[Dataset extract]
(* ===== verification/RecoveryProgress.v ===== *)
(** * RecoveryProgress: an unknown intent does not stay unknown

    [_resolve_unknown_intent] asks the exchange for the order of an intent whose
    submission was never answered, as often as the planner returns to it.  The
    theorem says that the first answer settles the intent. *)
From S2P Require Import Prelude PyDecimal PyValue State ClientOrderId Adapter Reconciliation Recovery Database Repository.
From S2P Require Import Transactions Ledger FactPersistence FactLaws RecoveryExecutor.
Local Open Scope Z_scope.
Local Open Scope py_scope.

(** ** A transition that must succeed *)

Section run.
Context {H : Host}.

Lemma map_put_keys {R} (key : R -> string) r l :
  map key (map (fun x => if String.eqb (key x) (key r) then r else x) l) = map key l.
Proof.
  rewrite map_map. apply map_ext. intros x. destruct (String.eqb_spec (key x) (key r)); congruence.
Qed.
Lemma forallb_put {R} (key : R -> string) (p : R -> bool) r l :
  p r = true -> forallb p l = true -> forallb p (map (fun x => if String.eqb (key x) (key r) then r else x) l) = true.
Proof.
  intros Hr. rewrite !forallb_forall. intros Hl x (y & <- & Hy)%in_map_iff. destruct (String.eqb _ _); auto.
Qed.
Lemma find_put_intent (r : IntentRow) (d : Db) key :
  is_Some (find_row (R := IntentRow) key d) -> it_intent_id r = key -> find_row key (put_row r d) = Some r.
Proof.
  unfold find_row, put_row. simpl. intros [x Hx] <-. revert Hx. induction (intents d) as [|y l IH]; [done|]. simpl.
  destruct (String.eqb (it_intent_id y) (it_intent_id r)) eqn:E; simpl; [by rewrite String.eqb_refl|]. by rewrite E.
Qed.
[/Dataset extract]
What you have to do: When the string "Local" appears in a line of the records above, that line is to be copied.

Solution to this exercise:
Local Open Scope Z_scope.
Local Open Scope py_scope.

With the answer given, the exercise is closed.